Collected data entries
------------------------------

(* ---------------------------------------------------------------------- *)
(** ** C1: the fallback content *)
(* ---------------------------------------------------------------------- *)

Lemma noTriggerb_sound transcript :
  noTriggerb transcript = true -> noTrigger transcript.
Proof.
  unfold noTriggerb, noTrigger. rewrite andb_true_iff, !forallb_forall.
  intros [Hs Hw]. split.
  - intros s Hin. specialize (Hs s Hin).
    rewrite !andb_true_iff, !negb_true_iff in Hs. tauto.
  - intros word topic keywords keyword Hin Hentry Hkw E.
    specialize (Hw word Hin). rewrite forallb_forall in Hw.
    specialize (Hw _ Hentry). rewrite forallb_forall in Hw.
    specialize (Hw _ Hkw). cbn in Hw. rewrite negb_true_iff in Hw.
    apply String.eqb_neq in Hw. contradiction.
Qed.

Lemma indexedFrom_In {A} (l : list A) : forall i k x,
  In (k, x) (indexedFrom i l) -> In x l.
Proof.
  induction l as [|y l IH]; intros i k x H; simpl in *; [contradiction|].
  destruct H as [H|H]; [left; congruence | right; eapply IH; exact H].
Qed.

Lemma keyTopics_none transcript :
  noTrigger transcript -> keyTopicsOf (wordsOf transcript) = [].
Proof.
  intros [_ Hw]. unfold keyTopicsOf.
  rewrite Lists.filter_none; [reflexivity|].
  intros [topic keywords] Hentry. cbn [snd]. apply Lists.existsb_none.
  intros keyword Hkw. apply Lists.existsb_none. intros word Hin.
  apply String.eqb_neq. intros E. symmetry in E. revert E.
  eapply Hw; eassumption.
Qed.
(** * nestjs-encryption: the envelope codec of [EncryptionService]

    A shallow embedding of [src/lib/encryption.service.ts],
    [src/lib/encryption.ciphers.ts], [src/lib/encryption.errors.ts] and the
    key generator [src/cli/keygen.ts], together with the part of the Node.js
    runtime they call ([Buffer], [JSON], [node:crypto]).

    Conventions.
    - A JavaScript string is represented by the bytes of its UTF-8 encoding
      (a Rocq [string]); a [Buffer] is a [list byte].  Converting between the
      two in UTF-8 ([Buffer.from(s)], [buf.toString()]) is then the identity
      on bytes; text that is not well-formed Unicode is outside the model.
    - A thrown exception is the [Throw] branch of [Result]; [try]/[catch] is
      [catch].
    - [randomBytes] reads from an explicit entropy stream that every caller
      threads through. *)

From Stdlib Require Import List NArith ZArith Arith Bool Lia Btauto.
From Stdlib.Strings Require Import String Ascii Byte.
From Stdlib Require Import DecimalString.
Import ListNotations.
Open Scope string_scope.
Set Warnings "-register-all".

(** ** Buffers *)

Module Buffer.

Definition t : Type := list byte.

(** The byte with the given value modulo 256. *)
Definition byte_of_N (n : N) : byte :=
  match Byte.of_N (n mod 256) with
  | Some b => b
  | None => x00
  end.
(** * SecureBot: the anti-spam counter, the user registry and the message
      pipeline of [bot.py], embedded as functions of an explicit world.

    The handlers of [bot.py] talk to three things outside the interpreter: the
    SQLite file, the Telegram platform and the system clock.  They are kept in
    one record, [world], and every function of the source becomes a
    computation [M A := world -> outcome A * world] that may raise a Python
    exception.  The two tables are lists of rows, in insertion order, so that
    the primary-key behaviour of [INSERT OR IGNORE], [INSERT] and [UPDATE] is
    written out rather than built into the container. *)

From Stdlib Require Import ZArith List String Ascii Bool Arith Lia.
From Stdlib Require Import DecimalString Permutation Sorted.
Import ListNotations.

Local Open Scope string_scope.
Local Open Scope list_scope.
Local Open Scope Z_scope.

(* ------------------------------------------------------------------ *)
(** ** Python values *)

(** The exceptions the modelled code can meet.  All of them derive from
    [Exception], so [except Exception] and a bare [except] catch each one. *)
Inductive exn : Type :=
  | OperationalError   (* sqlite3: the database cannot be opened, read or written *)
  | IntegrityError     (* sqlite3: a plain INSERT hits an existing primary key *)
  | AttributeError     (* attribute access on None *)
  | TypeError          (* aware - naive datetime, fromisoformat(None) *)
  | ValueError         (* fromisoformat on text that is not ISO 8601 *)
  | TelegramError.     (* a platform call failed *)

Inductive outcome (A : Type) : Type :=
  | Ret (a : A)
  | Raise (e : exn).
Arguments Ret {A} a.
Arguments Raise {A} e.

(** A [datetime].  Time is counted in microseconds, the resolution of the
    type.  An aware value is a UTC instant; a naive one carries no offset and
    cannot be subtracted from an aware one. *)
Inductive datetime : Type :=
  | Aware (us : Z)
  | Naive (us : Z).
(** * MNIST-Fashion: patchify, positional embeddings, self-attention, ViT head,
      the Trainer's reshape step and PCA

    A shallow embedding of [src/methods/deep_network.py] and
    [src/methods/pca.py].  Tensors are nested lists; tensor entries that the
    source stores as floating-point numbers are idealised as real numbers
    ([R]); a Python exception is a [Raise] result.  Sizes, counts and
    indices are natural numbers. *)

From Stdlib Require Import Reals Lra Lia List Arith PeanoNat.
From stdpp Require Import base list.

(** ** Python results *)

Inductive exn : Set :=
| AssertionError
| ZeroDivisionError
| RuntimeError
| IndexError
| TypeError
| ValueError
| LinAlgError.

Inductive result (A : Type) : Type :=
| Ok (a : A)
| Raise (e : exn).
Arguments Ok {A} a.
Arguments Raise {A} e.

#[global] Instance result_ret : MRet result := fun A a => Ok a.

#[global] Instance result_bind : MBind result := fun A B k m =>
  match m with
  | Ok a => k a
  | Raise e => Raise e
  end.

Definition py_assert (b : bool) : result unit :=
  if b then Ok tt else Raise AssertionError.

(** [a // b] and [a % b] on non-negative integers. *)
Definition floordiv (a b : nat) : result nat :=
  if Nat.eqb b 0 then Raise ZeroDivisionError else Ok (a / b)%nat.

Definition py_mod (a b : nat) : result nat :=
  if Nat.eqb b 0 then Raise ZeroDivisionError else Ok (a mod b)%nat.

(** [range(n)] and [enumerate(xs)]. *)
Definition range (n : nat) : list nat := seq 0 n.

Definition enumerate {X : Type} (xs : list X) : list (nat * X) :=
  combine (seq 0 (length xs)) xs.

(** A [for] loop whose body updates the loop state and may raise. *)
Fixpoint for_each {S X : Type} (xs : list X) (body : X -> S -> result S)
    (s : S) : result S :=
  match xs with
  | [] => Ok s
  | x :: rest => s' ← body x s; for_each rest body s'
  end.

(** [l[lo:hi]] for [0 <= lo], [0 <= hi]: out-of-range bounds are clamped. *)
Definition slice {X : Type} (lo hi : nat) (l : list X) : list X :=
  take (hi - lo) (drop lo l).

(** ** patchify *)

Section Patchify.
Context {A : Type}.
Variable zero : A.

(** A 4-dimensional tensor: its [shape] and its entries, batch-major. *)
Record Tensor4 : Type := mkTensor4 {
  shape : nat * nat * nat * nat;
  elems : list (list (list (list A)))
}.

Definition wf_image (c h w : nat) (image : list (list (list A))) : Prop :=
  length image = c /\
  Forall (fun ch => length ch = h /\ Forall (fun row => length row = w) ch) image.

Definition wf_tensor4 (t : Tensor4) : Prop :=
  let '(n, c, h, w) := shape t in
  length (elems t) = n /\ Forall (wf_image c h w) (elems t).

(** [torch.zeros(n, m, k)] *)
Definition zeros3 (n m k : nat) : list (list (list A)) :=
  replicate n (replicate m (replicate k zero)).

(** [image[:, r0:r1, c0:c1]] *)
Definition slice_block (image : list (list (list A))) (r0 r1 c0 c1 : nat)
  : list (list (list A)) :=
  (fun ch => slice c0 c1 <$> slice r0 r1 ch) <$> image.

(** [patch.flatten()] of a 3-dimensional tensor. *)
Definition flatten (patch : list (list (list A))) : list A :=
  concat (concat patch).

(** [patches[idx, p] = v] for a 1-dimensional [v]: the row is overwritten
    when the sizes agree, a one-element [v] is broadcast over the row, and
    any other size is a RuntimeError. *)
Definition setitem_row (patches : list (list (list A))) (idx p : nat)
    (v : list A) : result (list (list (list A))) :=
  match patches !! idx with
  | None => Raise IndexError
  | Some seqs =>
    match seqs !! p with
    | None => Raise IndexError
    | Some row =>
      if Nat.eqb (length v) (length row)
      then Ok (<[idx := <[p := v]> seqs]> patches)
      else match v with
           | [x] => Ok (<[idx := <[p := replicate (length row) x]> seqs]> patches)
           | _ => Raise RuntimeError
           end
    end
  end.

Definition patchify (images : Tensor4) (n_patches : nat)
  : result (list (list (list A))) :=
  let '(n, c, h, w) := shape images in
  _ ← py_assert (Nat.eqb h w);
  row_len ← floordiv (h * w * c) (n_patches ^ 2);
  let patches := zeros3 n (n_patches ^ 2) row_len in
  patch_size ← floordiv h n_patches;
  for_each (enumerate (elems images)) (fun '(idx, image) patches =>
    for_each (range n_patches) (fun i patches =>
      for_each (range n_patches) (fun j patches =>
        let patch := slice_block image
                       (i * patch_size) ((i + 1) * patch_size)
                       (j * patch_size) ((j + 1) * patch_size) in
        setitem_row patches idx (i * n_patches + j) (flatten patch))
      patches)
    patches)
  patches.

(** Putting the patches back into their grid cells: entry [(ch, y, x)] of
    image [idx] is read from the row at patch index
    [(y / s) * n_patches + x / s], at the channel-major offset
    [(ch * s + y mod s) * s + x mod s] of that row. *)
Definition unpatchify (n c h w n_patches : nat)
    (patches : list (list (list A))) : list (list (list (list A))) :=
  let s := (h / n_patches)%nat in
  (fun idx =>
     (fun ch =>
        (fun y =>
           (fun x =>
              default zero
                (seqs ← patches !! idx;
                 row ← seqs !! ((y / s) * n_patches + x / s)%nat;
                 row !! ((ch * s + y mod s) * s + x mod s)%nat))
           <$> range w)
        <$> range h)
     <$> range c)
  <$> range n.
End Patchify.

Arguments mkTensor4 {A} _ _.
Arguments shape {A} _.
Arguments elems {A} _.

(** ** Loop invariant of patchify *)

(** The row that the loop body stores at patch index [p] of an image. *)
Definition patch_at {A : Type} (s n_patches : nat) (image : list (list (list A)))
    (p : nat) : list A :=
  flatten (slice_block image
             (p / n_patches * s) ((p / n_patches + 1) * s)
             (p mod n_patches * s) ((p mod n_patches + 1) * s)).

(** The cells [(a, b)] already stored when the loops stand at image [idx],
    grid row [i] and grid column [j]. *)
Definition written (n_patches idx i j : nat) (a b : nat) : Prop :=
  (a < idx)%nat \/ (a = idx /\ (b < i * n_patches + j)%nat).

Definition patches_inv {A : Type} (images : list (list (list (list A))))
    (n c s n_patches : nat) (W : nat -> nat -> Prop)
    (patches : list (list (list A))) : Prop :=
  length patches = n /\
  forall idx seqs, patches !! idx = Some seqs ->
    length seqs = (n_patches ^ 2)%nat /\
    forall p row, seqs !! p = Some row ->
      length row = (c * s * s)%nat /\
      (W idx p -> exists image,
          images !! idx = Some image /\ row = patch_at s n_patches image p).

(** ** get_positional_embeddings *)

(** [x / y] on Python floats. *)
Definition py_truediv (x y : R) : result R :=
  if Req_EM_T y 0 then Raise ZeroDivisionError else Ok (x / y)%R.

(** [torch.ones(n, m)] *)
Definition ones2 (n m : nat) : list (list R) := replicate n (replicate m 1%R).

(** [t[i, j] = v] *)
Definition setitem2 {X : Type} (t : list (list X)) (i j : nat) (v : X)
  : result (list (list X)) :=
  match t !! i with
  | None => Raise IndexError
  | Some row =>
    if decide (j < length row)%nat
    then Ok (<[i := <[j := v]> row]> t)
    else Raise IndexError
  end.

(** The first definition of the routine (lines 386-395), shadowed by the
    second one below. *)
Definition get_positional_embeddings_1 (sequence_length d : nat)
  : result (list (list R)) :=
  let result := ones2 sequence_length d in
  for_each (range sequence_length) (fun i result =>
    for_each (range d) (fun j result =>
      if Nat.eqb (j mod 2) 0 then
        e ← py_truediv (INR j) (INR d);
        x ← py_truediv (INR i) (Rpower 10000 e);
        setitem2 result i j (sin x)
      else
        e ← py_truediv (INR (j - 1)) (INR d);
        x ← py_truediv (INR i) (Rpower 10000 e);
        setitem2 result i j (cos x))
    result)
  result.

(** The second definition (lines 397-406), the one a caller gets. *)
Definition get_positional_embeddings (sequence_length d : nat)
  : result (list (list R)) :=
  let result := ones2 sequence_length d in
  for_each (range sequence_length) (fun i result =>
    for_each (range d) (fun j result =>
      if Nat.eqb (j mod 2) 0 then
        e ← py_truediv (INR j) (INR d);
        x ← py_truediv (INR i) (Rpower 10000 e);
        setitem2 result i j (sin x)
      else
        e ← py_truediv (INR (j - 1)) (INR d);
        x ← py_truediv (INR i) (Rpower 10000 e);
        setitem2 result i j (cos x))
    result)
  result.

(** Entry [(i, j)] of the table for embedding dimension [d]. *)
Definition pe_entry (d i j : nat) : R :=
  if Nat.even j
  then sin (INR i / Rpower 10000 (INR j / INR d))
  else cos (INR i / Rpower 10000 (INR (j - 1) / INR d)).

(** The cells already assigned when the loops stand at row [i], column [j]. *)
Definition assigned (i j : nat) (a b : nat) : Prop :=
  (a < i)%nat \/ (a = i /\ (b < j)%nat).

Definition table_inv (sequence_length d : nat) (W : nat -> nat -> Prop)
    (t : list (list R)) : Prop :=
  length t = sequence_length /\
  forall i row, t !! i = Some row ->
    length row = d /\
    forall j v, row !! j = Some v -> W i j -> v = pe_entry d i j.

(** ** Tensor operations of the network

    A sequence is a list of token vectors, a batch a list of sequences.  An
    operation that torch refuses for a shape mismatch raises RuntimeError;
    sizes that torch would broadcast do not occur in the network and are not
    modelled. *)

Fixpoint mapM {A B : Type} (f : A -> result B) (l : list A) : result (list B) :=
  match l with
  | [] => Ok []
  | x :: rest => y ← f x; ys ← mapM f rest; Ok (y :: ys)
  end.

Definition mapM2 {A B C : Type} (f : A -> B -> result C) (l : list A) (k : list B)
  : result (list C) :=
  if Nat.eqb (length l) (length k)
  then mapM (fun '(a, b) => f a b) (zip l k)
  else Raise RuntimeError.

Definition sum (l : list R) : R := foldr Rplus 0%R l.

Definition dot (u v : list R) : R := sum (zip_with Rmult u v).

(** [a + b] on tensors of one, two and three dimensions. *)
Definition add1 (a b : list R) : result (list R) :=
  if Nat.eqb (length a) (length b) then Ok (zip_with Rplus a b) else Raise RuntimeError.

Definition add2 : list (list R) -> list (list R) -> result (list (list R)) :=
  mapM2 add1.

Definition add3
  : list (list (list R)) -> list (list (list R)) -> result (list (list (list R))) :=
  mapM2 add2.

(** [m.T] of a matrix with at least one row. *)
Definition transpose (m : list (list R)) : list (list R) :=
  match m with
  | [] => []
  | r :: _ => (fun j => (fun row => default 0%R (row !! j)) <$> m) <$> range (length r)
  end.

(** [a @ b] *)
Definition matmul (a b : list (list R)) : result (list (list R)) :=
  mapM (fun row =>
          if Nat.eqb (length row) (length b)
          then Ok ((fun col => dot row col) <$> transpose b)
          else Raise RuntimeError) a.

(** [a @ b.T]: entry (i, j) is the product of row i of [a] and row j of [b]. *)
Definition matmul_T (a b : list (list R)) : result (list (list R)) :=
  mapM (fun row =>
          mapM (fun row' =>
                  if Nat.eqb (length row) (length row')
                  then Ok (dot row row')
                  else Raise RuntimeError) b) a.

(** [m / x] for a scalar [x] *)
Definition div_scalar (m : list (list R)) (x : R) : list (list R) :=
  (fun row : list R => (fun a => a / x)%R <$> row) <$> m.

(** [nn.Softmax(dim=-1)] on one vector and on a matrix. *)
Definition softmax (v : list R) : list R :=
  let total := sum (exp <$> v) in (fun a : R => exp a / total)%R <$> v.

------------------------------

Action item
The response must consist solely of the lines from the top of the records through the line holding "induction l as", copied word for word.

Answer to the problem
(* ---------------------------------------------------------------------- *)
(** ** C1: the fallback content *)
(* ---------------------------------------------------------------------- *)

Lemma noTriggerb_sound transcript :
  noTriggerb transcript = true -> noTrigger transcript.
Proof.
  unfold noTriggerb, noTrigger. rewrite andb_true_iff, !forallb_forall.
  intros [Hs Hw]. split.
  - intros s Hin. specialize (Hs s Hin).
    rewrite !andb_true_iff, !negb_true_iff in Hs. tauto.
  - intros word topic keywords keyword Hin Hentry Hkw E.
    specialize (Hw word Hin). rewrite forallb_forall in Hw.
    specialize (Hw _ Hentry). rewrite forallb_forall in Hw.
    specialize (Hw _ Hkw). cbn in Hw. rewrite negb_true_iff in Hw.
    apply String.eqb_neq in Hw. contradiction.
Qed.

Lemma indexedFrom_In {A} (l : list A) : forall i k x,
  In (k, x) (indexedFrom i l) -> In x l.
Proof.
  induction l as [|y l IH]; intros i k x H; simpl in *; [contradiction|].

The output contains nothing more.